What is being asked: What is needed is every line of the material that contains "word".

▼

(* ===== verification/WClientInv.v ===== *)
(** * The Windows client: the invariant of its state *)
From stdpp Require Import gmap.
From S2P Require Import Prelude CMem Protocol Net Win32 WClient WClientSpec WClientCalls WClientAnswers.
#[local] Open Scope Z_scope.

(** Blocks the entries of the list own. *)
Definition owned_blocks (l : list appl_list) : list Z := omap ap_data l.

Definition word (z : Z) : Prop := 0 ≤ z < 2 ^ 32.

Section invariant.
Context {OS : Type} `{HW : !Win32 OS} `{HL : !Win32Laws OS}.
Implicit Types d : dll OS.

(** Every global has a value of its type; the blocks are those the system has
    allocated; every application owns a block of its own. *)
Record dll_ok d : Prop := {
  ok_dom : dom (w_blocks d) = allocated (w_os d);
  ok_owned : ∀ a, a ∈ owned_blocks (w_apps d) → is_Some (w_blocks d !! a);
  ok_owner : NoDup (owned_blocks (w_apps d));
  ok_address : ∀ a, is_Some (w_blocks d !! a) → 0 < a < 2 ^ 32;
  ok_apps : Forall (λ e, word (ap_ApplID e)) (w_apps d);
  ok_msg_id : word (w_msg_id d);
  ok_session : word (w_session_id d);
  ok_timeout : - 2 ^ 31 ≤ w_max_timeout d < 2 ^ 31;
  ok_name : blen (w_myname d) = 256;
}.

Definition sent_more : relation (dll OS) := λ d d', tx (w_socke d) `prefix_of` tx (w_socke d').
#[export] Instance sent_more_preorder : PreOrder sent_more.
Proof. unfold sent_more. split; [by intros d|]. intros d1 d2 d3 H1 H2. by etrans. Qed.

Abbreviation keeps := (respects dll_ok sent_more).

(** ** Steps that leave what the invariant speaks of *)
Lemma keeps_const {A} (m : M (dll OS) A) :
  (∀ d, (m d).1 ≠ Faulted Diverged ∧
        w_blocks (m d).2 = w_blocks d ∧ w_os (m d).2 = w_os d ∧ w_apps (m d).2 = w_apps d ∧
        w_msg_id (m d).2 = w_msg_id d ∧ w_session_id (m d).2 = w_session_id d ∧
        w_max_timeout (m d).2 = w_max_timeout d ∧ w_myname (m d).2 = w_myname d ∧
        tx (w_socke d) `prefix_of` tx (w_socke (m d).2)) → keeps m.
Proof.
  intros Hm d []. destruct (Hm d) as (H1&H2&H3&H4&H5&H6&H7&H8&H9).
  split_and!; [done| |done]. constructor; rewrite ?H2, ?H3, ?H4, ?H5, ?H6, ?H7, ?H8; done.
Qed.

Lemma keeps_puts_msg b : keeps (puts msg b).
Proof. by apply keeps_const. Qed.

Lemma keeps_store w off v : keeps (store msg w off v).
Proof. apply respects_store; [apply _|]. intros b d [] _. split; [constructor; assumption|change (sent_more d d); reflexivity]. Qed.
Lemma keeps_store_bytes off bs : keeps (store_bytes msg off bs).
Proof. apply respects_store_bytes; [apply _|]. intros b d [] _. split; [constructor; assumption|change (sent_more d d); reflexivity]. Qed.

(** A call of the system that does not touch the blocks. *)
Lemma keeps_system (f : OS → bool * OS) :
  (∀ o, allocated (f o).2 = allocated o) → keeps (zoom system f).
Proof.
  intros Hf d []. unfold zoom. change (fget system d) with (w_os d). specialize (Hf (w_os d)).
  destruct (f (w_os d)) as [b o]. simpl in *. split_and!; [done| |change (sent_more d d); reflexivity].
  constructor; try assumption. simpl. congruence.
Qed.

Lemma keeps_malloc_node n : keeps (malloc_node n).
Proof. apply keeps_system, HeapAlloc_allocated. Qed.

Lemma keeps_malloc n : keeps (malloc n).
Proof.
  unfold malloc. apply respects_bind; [apply _|apply keeps_malloc_node|]. intros b.
  apply respects_bind; [apply _|apply respects_when, keeps_puts_msg; apply _|]. intros _.
  apply respects_ret, _.
Qed.

Lemma keeps_puts_bool (F : field (dll OS) bool) b :
  F = connected ∨ F = receiver → keeps (puts F b).
Proof. intros [-> | ->]; by apply keeps_const. Qed.

Lemma keeps_slots (g : gmap Z answer_ptr → gmap Z answer_ptr) : keeps (modify slots g).
Proof. by apply keeps_const. Qed.
Lemma keeps_hash (g : list evlhash → list evlhash) : keeps (modify hash_start g).
Proof. by apply keeps_const. Qed.

Lemma keeps_next_msg_id : keeps next_msg_id.
Proof.
  intros d []. split_and!; [done| |change (sent_more d d); reflexivity].
  constructor; try assumption. apply u32_range.
Qed.

Lemma keeps_wsend bs : keeps (wsend bs).
Proof.
  apply keeps_const. intros d. unfold wsend, gets, zoom, send, mbind, M_bind.
  change (fget connected d) with (w_open d). destruct (w_open d); [|by split_and!].
  destruct (match tx_script _ with [] => _ | _ => _ end) as [n script]. simpl.
  split_and!; [done..|]. case_decide; [by apply prefix_app_r|done].
Qed.

Lemma recv_tx n w : tx (recv n w).2 = tx w.
Proof. unfold recv. by destruct (recv_segs (rx w) n) as [[]|]. Qed.

Lemma keeps_wrecv : keeps wrecv.
Proof.
  unfold wrecv. apply respects_bind; [apply _|apply respects_gets, _|]. intros [].
  2:{ apply respects_ret, _. }
  apply respects_bind; [apply _| |].
  - apply keeps_const. intros d. unfold zoom. change (fget socke d) with (w_socke d).
    pose proof (recv_tx _MSG_BUFFER (w_socke d)) as Ht.
    destruct (recv _MSG_BUFFER (w_socke d)) as [[n bs] w]. simpl in *. by rewrite Ht.
  - intros [n bs]. apply respects_bind; [apply _|apply keeps_store_bytes|].
    intros _. apply respects_ret, _.
Qed.

#[local] Hint Extern 2 (respects _ _ (match ?x with _ => _ end)) => destruct x : respects.
#[local] Hint Extern 1 (_ ≠ Diverged) => discriminate : respects.
#[local] Hint Resolve sent_more_preorder keeps_store keeps_store_bytes keeps_malloc keeps_malloc_node keeps_slots keeps_hash
  keeps_next_msg_id keeps_wsend keeps_wrecv keeps_puts_msg : respects.

Lemma keeps_closesocket : keeps closesocket.
Proof. apply keeps_puts_bool. by left. Qed.
Lemma keeps_stop b : keeps (puts receiver b).
Proof. apply keeps_puts_bool. by right. Qed.
#[local] Hint Resolve keeps_closesocket keeps_stop : respects.

Lemma keeps_store_slot a p : keeps (store_slot a p).
Proof. unfold store_slot. apply respects_bind; [apply _|apply respects_gets, _|].
  intros l. destruct (l !! a); [apply keeps_slots|apply respects_fail; [apply _|done]]. Qed.
Lemma keeps_load_slot a : keeps (load_slot a).
Proof. unfold load_slot. auto with respects. Qed.
#[local] Hint Resolve keeps_store_slot keeps_load_slot : respects.

Lemma keeps_sendRequest : keeps sendRequest.
Proof. unfold sendRequest. auto with respects. Qed.
Lemma keeps_addToHash i a : keeps (addToHash i a).
Proof. unfold addToHash. apply respects_bind; [apply _|auto with respects|]. intros []; simpl; auto with respects. Qed.
Lemma keeps_removeFromHash i : keeps (removeFromHash i).
Proof. unfold removeFromHash. auto with respects. Qed.
#[local] Hint Resolve keeps_sendRequest keeps_addToHash keeps_removeFromHash : respects.

Lemma keeps_dispatchMessage b : keeps (dispatchMessage b).
Proof.
  unfold dispatchMessage, getDataPtrFromMsgId. 
  apply respects_bind; [apply _|auto with respects|]. intros i.
  apply respects_bind; [apply _|auto with respects|]. intros o.
  apply respects_bind; [apply _|auto with respects|]. intros _.
  destruct o; [apply keeps_store_slot|apply respects_fail; [apply _|done]].
Qed.
#[local] Hint Resolve keeps_dispatchMessage : respects.

Lemma keeps_verifyMessage b type : keeps (verifyMessage b type).
Proof. unfold verifyMessage. auto 40 with respects. Qed.
#[local] Hint Resolve keeps_verifyMessage : respects.

(** ** The receiver thread *)
Lemma keeps_round : keeps messageDispatcher_round.
Proof.
  unfold messageDispatcher_round. apply respects_bind; [apply _|auto with respects|].
  intros [|]; cbn [negb]; auto 20 with respects.
Qed.
#[local] Hint Resolve keeps_round : respects.

Lemma dispatchMessage_frame b d :
  w_socke (dispatchMessage b d).2 = w_socke d ∧ w_receiver (dispatchMessage b d).2 = w_receiver d.
Proof.
  unfold dispatchMessage, getDataPtrFromMsgId, removeFromHash, store_slot, gets, modify, mbind, M_bind.
  destruct (get_u32 b AH.message_id) as [i|]; [|done]. simpl.
  destruct (hash_find i (w_hash d)) as [a|]; [|done]. simpl.
  by destruct (w_slots d !! a).
Qed.

Lemma malloc_frame n d :
  ∃ b o m, malloc n d = (Done b, fset msg m (fset system o d)).
Proof.
  unfold malloc, zoom, mbind, M_bind. change (fget system d) with (w_os d).
  destruct (HeapAlloc n (w_os d)) as [[] o]; simpl; [by eauto|].
  exists false, o, (w_msg d). by destruct d.
Qed.

(** Bytes are taken, or the end of the stream is reported. *)
Lemma wrecv_progress d n d' :
  wrecv d = (Done n, d') →
  w_receiver d' = w_receiver d ∧
  (n = 0 ∨ n = -1 ∨ (length (rx_bytes (w_socke d')) < length (rx_bytes (w_socke d)))%nat).
Proof.
  unfold wrecv, gets, mbind, M_bind, zoom. change (fget connected d) with (w_open d).
  destruct (w_open d); [|intros [= <- <-]; auto].
  change (fget socke d) with (w_socke d). unfold recv.
  destruct (recv_segs (rx (w_socke d)) _MSG_BUFFER) as [[bs segs]|] eqn:E.
  - apply recv_segs_Some in E as (Hne & _ & Hj & _); [|done].
    unfold store_bytes, gets, mbind, M_bind. simpl.
    destruct (splice _ 0 bs) as [b|]; [|done]. intros [= <- <-]. split; [done|]. right. right.
    unfold rx_bytes. simpl. rewrite Hj, length_app. destruct bs; [done|simpl; lia].
  - unfold store_bytes, gets, mbind, M_bind. simpl.
    destruct (splice _ 0 []) as [b|]; [|done]. intros [= <- <-]. split; [done|].
    destruct (rx_error _); auto.
Qed.

Lemma round_progress b d d' :
  messageDispatcher_round d = (Done b, d') →
  w_receiver d' = false ∨
  (w_receiver d' = w_receiver d ∧ (length (rx_bytes (w_socke d')) < length (rx_bytes (w_socke d)))%nat).
Proof.
  unfold messageDispatcher_round. destruct (malloc_frame _MSG_BUFFER d) as (ok & o & m & Hm).
  erewrite bind_done by exact Hm. cbv beta. destruct ok; cbn [negb].
  2:{ intros [= <- <-]. by left. }
  intros (n & d1 & H1 & H2)%bind_Done_inv. apply wrecv_progress in H1 as [Hr Hp].
  change (w_receiver (fset msg _ _)) with (w_receiver d) in Hr.
  change (w_socke (fset msg _ _)) with (w_socke d) in Hp.
  case_decide as Hn; [case_decide as Hz|].
  - injection H2 as <- <-. by left.
  - injection H2 as <- <-. right. destruct Hp as [?|[?|?]]; [lia|lia|done].
  - apply bind_Done_inv in H2 as (bb & d2 & [= <- <-] & H3).
    apply bind_Done_inv in H3 as (u & d3 & H3 & [= <- <-]).
    pose proof (dispatchMessage_frame (w_msg d1) d1) as [Hs Hrr].
    change (fget msg d1) with (w_msg d1) in H3. rewrite H3 in Hs, Hrr.
    simpl in Hs, Hrr. rewrite Hs, Hrr. right. unfold sizeof_ANSWER_HEADER in Hn.
    destruct Hp as [?|[?|?]]; [lia|lia|done].
Qed.

(** Rounds of the receiver thread that are left. *)
Definition rounds_left d : nat := if w_receiver d then S (length (rx_bytes (w_socke d))) else 0.

Lemma keeps_wait_answer fuel a d :
  dll_ok d → (rounds_left d < fuel)%nat →
  (wait_answer fuel a d).1 ≠ Faulted Diverged ∧ dll_ok (wait_answer fuel a d).2 ∧
  sent_more d (wait_answer fuel a d).2.
Proof.
  revert d. induction fuel as [|fuel IH]; intros d Hd Hf; [lia|]. cbn [wait_answer].
  unfold load_slot at 1 2 3, gets, try, mbind, M_bind, fail, mret, M_ret.
  change (fget slots d) with (w_slots d). 
  destruct (w_slots d !! a) as [[| |b]|]; try (by split_and!).
  change (fget receiver d) with (w_receiver d). unfold rounds_left in Hf.
  destruct (w_receiver d) eqn:Hr; [|by split_and!].
  destruct (keeps_round d Hd) as (H1 & H2 & H3).
  destruct (messageDispatcher_round d) as [[b|f|c] d'] eqn:E; simpl in *; [|by split_and!; congruence..].
  assert (Hf' : (rounds_left d' < fuel)%nat).
  { unfold rounds_left. destruct (round_progress _ _ _ E) as [-> | [-> ?]]; [lia|]. rewrite Hr. lia. }
  destruct (IH d' H2 Hf') as (H4 & H5 & H6). split_and!; [done..|]. by etrans.
Qed.

Lemma keeps_wait_loop a : keeps (wait_loop a).
Proof.
  intros d Hd. unfold wait_loop. apply keeps_wait_answer; [done|].
  unfold rounds_left. change (fget socke d) with (w_socke d). destruct (w_receiver d); lia.
Qed.
#[local] Hint Resolve keeps_wait_loop : respects.

Lemma keeps_post i a : keeps (post i a).
Proof.
  unfold post. apply respects_bind; [apply _|auto with respects|]. intros _.
  auto 20 with respects.
Qed.
#[local] Hint Resolve keeps_post : respects.

Lemma keeps_transact i a type : keeps (transact i a type).
Proof. unfold transact, sendAndReceive. auto 40 with respects. Qed.

Lemma keeps_with_answer {A} i a type (failed : A) k :
  (∀ b, keeps (k b)) → keeps (with_answer i a type failed k).
Proof.
  intros Hk. unfold with_answer. apply respects_bind; [apply _|apply keeps_transact|].
  intros [b|]; [apply Hk|apply respects_ret, _].
Qed.
#[local] Hint Resolve keeps_with_answer : respects.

▲

Reply:
Definition word (z : Z) : Prop := 0 ≤ z < 2 ^ 32.
  ok_apps : Forall (λ e, word (ap_ApplID e)) (w_apps d);
  ok_msg_id : word (w_msg_id d);
  ok_session : word (w_session_id d);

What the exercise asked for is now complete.